The Penguins will begin the NHL season without their top defenseman and backup goalie.

Kris Letang (lower body) and Tomas Vokoun (blood clot) were designated for the injured-reserve list on Monday as part of moves made to the set the roster and enhance their salary-cap flexibility. More moves are expected before the Penguins open the regular season against New Jersey at Consol Energy Center on Thursday night.

One of those moves will be the recall of winger Beau Bennett, who was re-assigned to Wheeling of the ECHL on Monday. Bennett, slated by Penguins coaches to play on the second and/or third line, did not need to clear waivers for his re-assignment.

Winger Chris Conner, who did clear waivers on Monday, remained part of the Penguins' set-date roster. Conner is expected to be re-assigned to the AHL to clear the way for Bennett's return to the Penguins.

The Bennett move is mostly procedural and similar to one the Penguins made with winger Eric Tangradi prior to the 2010-11 season. Tangradi, who did not need to clear waivers for a re-assignment, was sent to Wheeling as part of roster maneuvering. He was recalled and available to play in the opener that season.

The Penguins' roster moves left them with 13 forwards (12 on NHL contracts), eight defensemen (seven) and two goalies (one). Included among forwards was winger Matt D'Agostini, who has missed nearly two weeks of practice because of a lower-body injury.

D'Agostini was not announced to be on injured reserve.

The Penguins also did not announce if Letang and/or Vokoun were designated for the long-term injury (LTI) list. A player on LTI cannot play in 10 games and for 24 days, and a club is provided temporary cap relief.

The Penguins arrived at camp around $1 million over the NHL's $64.3 million cap. All teams were mandated to be cap compliant by Monday afternoon.

One way the Penguins were able to get under the cap was the re-assignment of defenseman Simon Despres to the AHL. Despres, who did not need to clear waivers, joined forward Andrew Ebbett as players headed for Wilkes-Barre/Scranton.

Derrick Pouliot, the Penguins' first of two 2012 first-round draft picks, was returned to his junior club (Portland) on Monday, but Olli Maatta remained in the NHL.

Both players are 19 and impressed coaches during camp, but Maatta, the 22nd overall pick in 2012, was viewed as having a more rounded two-way game.

Maatta can only play in nine games or the Penguins must keep him all season. He can only play in the NHL or with his junior club, London, because of an agreement between the league and the Canadian Hockey League.

Coach Dan Bylsma has said he would prefer to keep only seven defensemen on the roster — an indication that Harrison Ruopp's promotion from the AHL on Monday could be temporary.

Ruopp could be returned to the AHL in favor of placing another forward on the 23-man roster.

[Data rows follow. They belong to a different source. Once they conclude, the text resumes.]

(** * Rejseplanen MCP server: the request helper and its five tool handlers

    A shallow embedding of [src/server.py].  Python values are modelled as
    follows.

    - [str] is [string]; a character stands for the code point of the same
      number, and [isspace] is Python's [str.isspace] on those code points.
    - [int] is [Z], [bool] is [bool], [Optional[str]] is [option string].
    - [float] is [PyFloat]: a finite value (a rational), an infinity, or NaN.
      The handlers only compare floats with integer constants, which Python
      does exactly.
    - A [dict] is an object on a heap, addressed by its identity; its contents
      are a [gmap string string].
    - Exceptions are values of [PyExc]; a computation that may raise and may
      mutate the heap or reach the network is a function on [World]. *)

From stdpp Require Import base gmap strings list pretty.
From Stdlib Require Import QArith.

Set Warnings "-register-all".

Open Scope string_scope.
Open Scope Z_scope.
Open Scope list_scope.

(** ** Python strings *)

(** [str.isspace] for one character: TAB..CR, FS..US, SPACE, NEL, NBSP. *)
Definition isspace (c : Ascii.ascii) : bool :=
  let n := Ascii.N_of_ascii c in
  ((9 <=? n) && (n <=? 13) || (28 <=? n) && (n <=? 32) || (n =? 133) || (n =? 160))%N.

Fixpoint lstrip (s : string) : string :=
  match s with
  | EmptyString => EmptyString
  | String c r => if isspace c then lstrip r else s
  end.

Fixpoint rstrip (s : string) : string :=
  match s with
  | EmptyString => EmptyString
  | String c r =>
      match rstrip r with
      | EmptyString => if isspace c then EmptyString else String c EmptyString
      | r' => String c r'
      end
  end.

(** [s.strip()] *)
Definition strip (s : string) : string := rstrip (lstrip s).

(** Every character of [s] is whitespace ([s] may be empty). *)
Fixpoint all_space (s : string) : bool :=
  match s with
  | EmptyString => true
  | String c r => isspace c && all_space r
  end.

(** [s.split()]: the maximal runs of non-whitespace characters. *)
Fixpoint split_go (cur : string) (s : string) : list string :=
  match s with
  | EmptyString => match cur with EmptyString => [] | _ => [cur] end
  | String c r =>
      if isspace c
      then match cur with EmptyString => split_go "" r | _ => cur :: split_go "" r end
      else split_go (cur +:+ String c "") r
  end.

Definition split (s : string) : list string := split_go "" s.

(** Truth value of a [str] and of an [Optional[str]]. *)
Definition truthy (s : string) : bool :=
  match s with EmptyString => false | _ => true end.

Definition truthy_opt (o : option string) : bool :=
  match o with None => false | Some s => truthy s end.

(** ** Python floats *)

Inductive PyFloat : Type :=
  | Fin (q : Q)
  | PosInf
  | NegInf
  | NaN.

Definition float_of_int (n : Z) : PyFloat := Fin (inject_Z n).

(** [x <= y]; every comparison with NaN is false. *)
Definition float_le (x y : PyFloat) : bool :=
  match x, y with
  | NaN, _ | _, NaN => false
  | NegInf, _ => true
  | _, PosInf => true
  | Fin a, Fin b => Qle_bool a b
  | PosInf, _ => false
  | Fin _, NegInf => false
  end.

(** ** Exceptions *)

(** The exception classes that can reach the handlers: the builtins, and the
    hierarchy of [requests.exceptions]. *)
Inductive ExcClass : Type :=
  | ClsException
  | ClsValueError
  | ClsTypeError
  | ClsIndexError
  | ClsOSError
  | ClsKeyboardInterrupt
  | ClsJsonJSONDecodeError
  | ClsRequestException
  | ClsTimeout
  | ClsConnectionError
  | ClsConnectTimeout
  | ClsReadTimeout
  | ClsHTTPError
  | ClsInvalidJSONError
  | ClsRequestsJSONDecodeError.

#[global] Instance ExcClass_eq_dec : EqDecision ExcClass.
Proof. solve_decision. Defined.

(** The class itself followed by its ancestors below [BaseException]. *)
Definition mro (c : ExcClass) : list ExcClass :=
  match c with
  | ClsException => [ClsException]
  | ClsValueError => [ClsValueError; ClsException]
  | ClsTypeError => [ClsTypeError; ClsException]
  | ClsIndexError => [ClsIndexError; ClsException]
  | ClsOSError => [ClsOSError; ClsException]
  | ClsKeyboardInterrupt => [ClsKeyboardInterrupt]
  | ClsJsonJSONDecodeError => [ClsJsonJSONDecodeError; ClsValueError; ClsException]
  | ClsRequestException => [ClsRequestException; ClsOSError; ClsException]
  | ClsTimeout => [ClsTimeout; ClsRequestException; ClsOSError; ClsException]
  | ClsConnectionError =>
      [ClsConnectionError; ClsRequestException; ClsOSError; ClsException]
  | ClsConnectTimeout =>
      [ClsConnectTimeout; ClsConnectionError; ClsTimeout; ClsRequestException;
       ClsOSError; ClsException]
  | ClsReadTimeout =>
      [ClsReadTimeout; ClsTimeout; ClsRequestException; ClsOSError; ClsException]
  | ClsHTTPError => [ClsHTTPError; ClsRequestException; ClsOSError; ClsException]
  | ClsInvalidJSONError =>
      [ClsInvalidJSONError; ClsRequestException; ClsOSError; ClsException]
  | ClsRequestsJSONDecodeError =>
      [ClsRequestsJSONDecodeError; ClsInvalidJSONError; ClsRequestException;
       ClsOSError; ClsJsonJSONDecodeError; ClsValueError; ClsException]
  end.
(** * notion-deglacer: the Slack unfurl pipeline of [deglacer.go]

    A shallow embedding of [index], [get_text] and [unfurl], of [initialize]
    and the beginning of [Run], together with the Go string primitives they
    rest on, followed by the properties of the pipeline.  Go strings are byte sequences and are modelled as [string]
    (one [ascii] per byte); runes are [Z]. *)

From Stdlib Require Import ZArith Lia String Ascii List Bool.
From stdpp Require Import base gmap strings list fin_maps.

(** ** Go strings *)

Module GoStrings.

(** [len(s) >= len(suffix) && s[len(s)-len(suffix):] == suffix] *)
Definition HasSuffix (s suffix : string) : bool :=
  (String.length suffix <=? String.length s)%nat &&
  String.eqb
    (substring (String.length s - String.length suffix) (String.length suffix) s)
    suffix.

(** [strings.Split(s, sep)] for a one-byte separator, the only form the
    program uses: the pieces between the separators, [n+1] pieces for [n]
    separators (so [Split "" sep] is the one empty piece). *)
Fixpoint Split (s : string) (sep : ascii) : list string :=
  match s with
  | EmptyString => [EmptyString]
  | String c s' =>
      if Ascii.eqb c sep then EmptyString :: Split s' sep
      else match Split s' sep with
           | [] => [String c EmptyString]
           | piece :: pieces => String c piece :: pieces
           end
  end.
(** * Verification of the teaching programs of c_cpp_programming

    A shallow embedding of the C functions of the repository and the
    proofs of their specification.

    Conventions of the embedding.
    - A C [int] is a [Z] in the range [INT_MIN .. INT_MAX]; every
      arithmetic operation of the source is followed by [wrap], the
      two's-complement wrap-around of a 32-bit machine (the C standard
      leaves signed overflow undefined; [wrap] is what the hardware does).
    - A [size_t] is a [Z] in [0 .. SIZE_MAX], with [wrap_size] (64 bits).
    - A C array [int arr[]] is a [list Z]; reading or writing outside of it
      is the outcome [Fault].
    - The nodes of a linked list live in a heap, a finite map from
      addresses to nodes; a pointer is an address or [NULL].
    - What the C library decides (whether an allocation succeeds, whether a
      file opens, whether a stream is written out when it is closed) is an
      argument of the function that asks for it.
    - A loop is a [Fixpoint] over a fuel argument; running out of fuel is
      the outcome [Timeout].  The theorems give the fuel that suffices.
    - [printf] and the like are left out: they change no value. *)

From Stdlib Require Import ZArith Permutation Sorted Factorial.
From Stdlib Require Import Floats.SpecFloat.
From stdpp Require Import base option list gmap.

Local Open Scope Z_scope.

(** ** Machine integers *)

Module MachineInt.

Definition INT_MAX : Z := 2147483647.
Definition INT_MIN : Z := -2147483648.
Definition SIZE_MAX : Z := 18446744073709551615.

(** Signed 32-bit wrap-around. *)
Definition wrap (z : Z) : Z := (z + 2147483648) mod 4294967296 - 2147483648.

(** Unsigned 64-bit wrap-around ([size_t]). *)
Definition wrap_size (z : Z) : Z := z mod 18446744073709551616.

Definition in_int (z : Z) : Prop := INT_MIN <= z <= INT_MAX.
Definition in_size (z : Z) : Prop := 0 <= z <= SIZE_MAX.

End MachineInt.
Import MachineInt.

(** ** Outcomes of a run *)

Inductive outcome (A : Type) : Type :=
| Done (a : A)   (* the code ran to its end and produced [a] *)
| Fault          (* undefined behaviour: an access outside of an array or
                    through a dangling pointer, a division by zero *)
| Timeout.       (* the fuel of the model ran out *)
Arguments Done {A} a.
Arguments Fault {A}.
Arguments Timeout {A}.

#[global] Instance outcome_ret : MRet outcome := fun A a => Done a.
#[global] Instance outcome_bind : MBind outcome := fun A B f m =>
  match m with
  | Done a => f a
  | Fault => Fault
  | Timeout => Timeout
  end.

(** ** C arrays of [int] *)

Definition load (arr : list Z) (i : Z) : outcome Z :=
  if 0 <=? i then
    match arr !! Z.to_nat i with
    | Some v => Done v
    | None => Fault
    end
  else Fault.

Definition store (arr : list Z) (i v : Z) : outcome (list Z) :=
  if (0 <=? i) && (i <? Z.of_nat (length arr))
  then Done (<[Z.to_nat i := v]> arr)
  else Fault.

(** ** data-structures/beginner/searching.c *)

Module Searching.

(** [for (int i = 0; i < size; i++) if (arr[i] == target) return i;] *)
Fixpoint linear_search_loop (fuel : nat) (arr : list Z) (size target i : Z)
  : outcome Z :=
  match fuel with
  | O => Timeout
  | S fuel' =>
    if i <? size then
      ai ← load arr i;
      if ai =? target then Done i
      else linear_search_loop fuel' arr size target (wrap (i + 1))
    else Done (-1)
  end.

Definition linear_search (fuel : nat) (arr : list Z) (size target : Z)
  : outcome Z :=
  linear_search_loop fuel arr size target 0.

(** [while (left <= right) { mid = left + (right - left) / 2; ... }] *)
Fixpoint binary_search_loop (fuel : nat) (arr : list Z) (target left right : Z)
  : outcome Z :=
  match fuel with
  | O => Timeout
  | S fuel' =>
    if left <=? right then
      let mid := wrap (left + wrap (wrap (right - left) ÷ 2)) in
      amid ← load arr mid;
      if amid =? target then Done mid
      else if amid <? target
           then binary_search_loop fuel' arr target (wrap (mid + 1)) right
           else binary_search_loop fuel' arr target left (wrap (mid - 1))
    else Done (-1)
  end.

Definition binary_search (fuel : nat) (arr : list Z) (size target : Z)
  : outcome Z :=
  let left := 0 in
  let right := wrap (size - 1) in
  binary_search_loop fuel arr target left right.

Fixpoint binary_search_recursive (fuel : nat) (arr : list Z)
  (left right target : Z) : outcome Z :=
  match fuel with
  | O => Timeout
  | S fuel' =>
    if left >? right then Done (-1)
    else
      let mid := wrap (left + wrap (wrap (right - left) ÷ 2)) in
      amid ← load arr mid;
      if amid =? target then Done mid
      else if amid <? target
           then binary_search_recursive fuel' arr (wrap (mid + 1)) right target
           else binary_search_recursive fuel' arr left (wrap (mid - 1)) target
  end.

End Searching.

(** ** data-structures/beginner/array_operations.c *)

Module ArrayOperations.

Definition MAX_SIZE : Z := 100.

(** [for (int i = size; i > position; i--) arr[i] = arr[i - 1];] *)
Fixpoint insert_shift (fuel : nat) (arr : list Z) (i position : Z)
  : outcome (list Z) :=
  match fuel with
  | O => Timeout
  | S fuel' =>
    if i >? position then
      v ← load arr (wrap (i - 1));
      arr1 ← store arr i v;
      insert_shift fuel' arr1 (wrap (i - 1)) position
    else Done arr
  end.

(** The array after the call, and the size the call returns. *)
Definition insert_element (fuel : nat) (arr : list Z) (size element position : Z)
  : outcome (list Z * Z) :=
  if (position <? 0) || (position >? size) then Done (arr, size)
  else if size >=? MAX_SIZE then Done (arr, size)
  else
    arr1 ← insert_shift fuel arr size position;
    arr2 ← store arr1 position element;
    Done (arr2, wrap (size + 1)).

(** [for (int i = position; i < size - 1; i++) arr[i] = arr[i + 1];] *)
Fixpoint delete_shift (fuel : nat) (arr : list Z) (i size : Z)
  : outcome (list Z) :=
  match fuel with
  | O => Timeout
  | S fuel' =>
    if i <? wrap (size - 1) then
      v ← load arr (wrap (i + 1));
      arr1 ← store arr i v;
      delete_shift fuel' arr1 (wrap (i + 1)) size
    else Done arr
  end.

Definition delete_element (fuel : nat) (arr : list Z) (size position : Z)
  : outcome (list Z * Z) :=
  if (position <? 0) || (position >=? size) then Done (arr, size)
  else
    arr1 ← delete_shift fuel arr position size;
    Done (arr1, wrap (size - 1)).
(** * The colour engine of the palette page (app.js)

    Palette extraction from canvas pixel data, colour-scheme generation in
    HSL and the WCAG contrast checker, embedded function by function.

    - JavaScript strings are [string]s (sequences of 8-bit code units).
    - Numbers that only ever hold integral values (results of [parseInt],
      [Math.round], [Number] on bucket keys) are [Z], wrapped in [JsInt]
      where NaN or an infinity can occur.
    - The Number type of the colour arithmetic is an interface, [JsNumber],
      with two instances.  [binary64] is IEEE double precision on
      [PrimFloat]: the Number type itself, and it evaluates.  [exact] is
      real arithmetic without rounding: statements that quantify over all
      colours and depend on the arithmetic are proved over it.
      [Math.pow], which ECMAScript leaves to the engine, is a parameter.
    - The two globals of the page are threaded as [AppState]; a call
      returns a [Completion], a value or a thrown error.
    - The DOM and the canvas are outside: [extractColors] starts from the
      pixel data that [getImageData] returned, [generateScheme] and
      [checkContrast] take the values of their form controls as arguments
      and return what they display. *)

From Stdlib Require Import ZArith QArith Qround List Bool Ascii String Lia.
From Stdlib Require Import Sorted.
From Stdlib Require Import Floats Uint63.
From Stdlib Require Import Reals Lra.
Import ListNotations.

Close Scope Q_scope.
Close Scope R_scope.
Local Open Scope string_scope.
Local Open Scope list_scope.
Local Open Scope Z_scope.

(** String concatenation, the [+] of JavaScript on strings. *)
Infix "+++" := String.append (right associativity, at level 60).

(** ** JavaScript substrate: strings and integral numbers *)

Module JS.

(** A completed call either returns a value or throws. *)
Inductive JsError : Type := TypeError.

Inductive Completion (A : Type) : Type :=
| Normal (a : A)
| Throw (e : JsError).
Arguments Normal {A} a.
Arguments Throw {A} e.

(** A Number known to be integral, NaN or infinite (the results of
    [Math.round], [parseInt] and [Number] on the strings met here). *)
Inductive JsInt : Type :=
| JInt (z : Z)
| JNaN
| JInf (negative : bool).

(** [s.slice(b, e)] for [0 <= b <= e]. *)
Definition slice (s : string) (b e : nat) : string :=
  substring b (e - b) s.

(** WhiteSpace and LineTerminator code units below 256. *)
Definition isWhiteSpace (c : ascii) : bool :=
  let n := Z.of_nat (nat_of_ascii c) in
  ((9 <=? n) && (n <=? 13)) || (n =? 32) || (n =? 160).

Fixpoint trimStart (s : string) : string :=
  match s with
  | String c s' => if isWhiteSpace c then trimStart s' else s
  | EmptyString => s
  end.
(** * paniten-bot: webhook normalisation and alert lifecycle

    A shallow embedding of the decision logic of the alert bot:

    - [JS]       the fragment of JavaScript values and string operations the
                 code relies on (truthiness, [||], [?.], [toString],
                 [toLowerCase], [trim], [encodeURIComponent]);
    - [Utils]    [validateAlertPayload], [extractAlertIdFromCallback] and the
                 keyboard builders (utils module);
    - [App]      [mapSeverity], the four transformers,
                 [detectAndTransformWebhook] and the intake part of the
                 [POST /api/alert] handler (app.js);
    - [Database] the [alerts] table and the SQL statements run by the
                 [Database] class (database.js);
    - [Bot]      the callback listener with [handleAcknowledge] and
                 [handleResolve], and the bookkeeping of [sendAlert]
                 (bot.js);
    - [Env]      [validateWebhookSecret] and [parseAuthorizedUsers]
                 (env.js);
    - [Access]   [authenticateToken] (app.js) and [isUserAuthorized]
                 (bot.js).

    Conventions of the embedding:

    - a string is a sequence of UTF-16 code units below 256, one [ascii] per
      code unit, so no string holds a surrogate; a number is an integer,
      which is what the code's numbers are, exactly, below 2^53;
    - an object lists its own properties in enumeration order;
    - code that can raise returns a [result]; logging is left out;
    - dates and the clock are not evaluated: a time stamp is kept as the
      expression that computes it, and the SQL [strftime('%s','now')] is an
      explicit argument [now];
    - the table is the list of its rows in rowid order, SQL [NULL] is [None];
      a failing storage engine (a rejected promise) is not modelled. *)

From Stdlib Require Import ZArith List Bool Lia.
From Stdlib Require Import Strings.String Strings.Ascii Numbers.DecimalString.
Import ListNotations.

Set Warnings "-register-all".

Open Scope Z_scope.
Open Scope list_scope.
Open Scope string_scope.

(* ------------------------------------------------------------------ *)
(** ** JavaScript values *)

Module JS.

(** Exceptions: the only one the modelled code can raise is a [TypeError]
    (member access on [null]/[undefined], or a conversion to string that
    finds a non-callable [toString]). *)
Inductive exn : Type := TypeError.

Inductive result (A : Type) : Type :=
| Ok (a : A)
| Throw (e : exn).

Arguments Ok {A} a.
Arguments Throw {A} e.

Definition bind {A B : Type} (m : result A) (k : A -> result B) : result B :=
  match m with
  | Ok a => k a
  | Throw e => Throw e
  end.

Notation "x <- m ;; k" := (bind m (fun x => k))
  (at level 61, m at next level, right associativity).

Definition is_ok {A : Type} (m : result A) : bool :=
  match m with Ok _ => true | Throw _ => false end.

(** A value as [JSON.parse] (or an object literal of the code) produces it.
    [VObject] lists the own properties in enumeration order, each key once.
    [VBuiltin] stands for a built-in function object reached through a
    prototype ([Array.prototype.values] is the only one the code can touch). *)
Inductive value : Type :=
| VUndefined
| VNull
| VBool (b : bool)
| VNumber (n : Z)
| VString (s : string)
| VArray (elems : list value)
| VObject (props : list (string * value))
| VBuiltin (name : string).

(** [!!v] *)
Definition truthy (v : value) : bool :=
  match v with
  | VUndefined | VNull => false
  | VBool b => b
  | VNumber n => negb (n =? 0)%Z
  | VString s => negb (s =? "")%string
  | VArray _ | VObject _ | VBuiltin _ => true
  end.

Definition nullish (v : value) : bool :=
  match v with
  | VUndefined | VNull => true
  | _ => false
  end.

(** [a || b] where [b] has no effect. *)
Definition or (a b : value) : value := if truthy a then a else b.

(** [a || b] where evaluating [b] may raise. *)
Definition or_else (a : value) (b : result value) : result value :=
  if truthy a then Ok a else b.

Fixpoint lookup (k : string) (props : list (string * value)) : option value :=
  match props with
  | [] => None
  | (k', v) :: rest => if (k =? k')%string then Some v else lookup k rest
  end.

Definition has_own (k : string) (props : list (string * value)) : bool :=
  match lookup k props with Some _ => true | None => false end.

(** [v.k] for the property names the code reads.  None of them is a member of
    [Object.prototype], [String.prototype], [Number.prototype] or
    [Boolean.prototype]; on an array, [values] is the inherited iterator
    method. *)
Definition get (v : value) (k : string) : result value :=
  match v with
  | VUndefined | VNull => Throw TypeError
  | VObject props =>
      Ok (match lookup k props with Some x => x | None => VUndefined end)
  | VArray _ =>
      Ok (if (k =? "values")%string then VBuiltin "values" else VUndefined)
  | VBool _ | VNumber _ | VString _ | VBuiltin _ => Ok VUndefined
  end.

(** [v?.k] *)
Definition get_opt (v : value) (k : string) : value :=
  match get v k with
  | Ok x => x
  | Throw _ => VUndefined
  end.
(** C7, amended, at three accelerators and local rank [1]. *)
Lemma init_dist_configures_gpus_witness :
  [10; 11; 12]%N <> []
  /\ exists gpu,
       [10; 11; 12]%N !! 1%nat = Some gpu
       /\ init_dist (start (process_of 1 1 [10; 11; 12]%N))
          = (Returned tt,
             World (Process 1 1 8 4 [10; 11; 12]%N [10; 11; 12]%N [gpu] 0)
                   [EvListPhysicalDevices "GPU";
                    EvSetMemoryGrowth 10%N true; EvSetMemoryGrowth 11%N true;
                    EvSetMemoryGrowth 12%N true;
                    EvLocalRank; EvSetVisibleDevices gpu "GPU"]).
Proof.
  split; [discriminate|].
  refine (proj2 (init_dist_configures_gpus
                   (start (process_of 1 1 [10; 11; 12]%N)) _) _).
  - discriminate.
  - cbn. lia.
Defined.

(** C7 as stated fails.  On a machine with three accelerators, a process
    with local rank [3] enumerates a non-empty list, enables memory growth
    on the three devices, and then makes no device visible: the indexing
    raises [IndexError]. *)
Lemma init_dist_no_device_at_local_rank :
  ~ (forall w : world,
       enumerated w <> []
       -> exists gpu,
            (init_dist w).1 = Returned tt
            /\ selected (added w (init_dist w).2) = [gpu]).
Proof.
  intros H.
  destruct (H (start (process_of 1 3 [10; 11; 12]%N))) as [gpu [Hret _]];
    [discriminate|].
  discriminate Hret.
Qed.

(** C9 at three accelerators: local rank [3] fails, local rank [1] selects
    the second device. *)
Lemma init_dist_index_error_witness :
  (init_dist (start (process_of 1 3 [10; 11; 12]%N))).1 = Raised IndexError
  /\ (init_dist (start (process_of 1 1 [10; 11; 12]%N))).1 <> Raised IndexError.
Proof.
  split.
  - refine (f_equal fst
              (proj1 (init_dist_index_error
                        (start (process_of 1 3 [10; 11; 12]%N)) _ _) _)).
    + discriminate.
    + cbn. lia.
    + cbn. lia.
  - refine (proj1 (proj2 (init_dist_index_error
                            (start (process_of 1 1 [10; 11; 12]%N)) _ _) _)).
    + discriminate.
    + cbn. lia.
    + cbn. lia.
Defined.

(** C5 on a worker, with a function that would raise. *)
Lemma master_only_skips_witness :
  master_only failing [VInt 1] [] (start (process_of 3 0 []))
  = (Returned VNone,
     World (process_of 3 0 []) [EvRank; EvLocalRank; EvSize; EvLocalSize]).
Proof.
  refine (master_only_skips failing [VInt 1] []
            (start (process_of 3 0 [])) _).
  discriminate.
Defined.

The Penguins also were trying to reach terms on a one-year contract with forward Chuck Kobasew, who participated in camp on a professional tryout deal. Management and Kobasew had not agreed on salary as of Sunday.

The veteran minimum is $550,000, but Kobasew was seeking closer to $900,000.

Kobasew was not among the 23 players to make the Penguins roster on Monday.

To add Kobasew and be cap compliant, the Penguins would likely need to return Maatta to his junior club.

General manager Ray Shero was not available for comment.

Note: The NHL and its Players Association approved the adoption of hybrid icing for this season. Hybrid icing is a mixture of touch and no-touch icing. It provides a linesman discretion to blow the whistle and stop play if he believes a defending player will reach the puck first.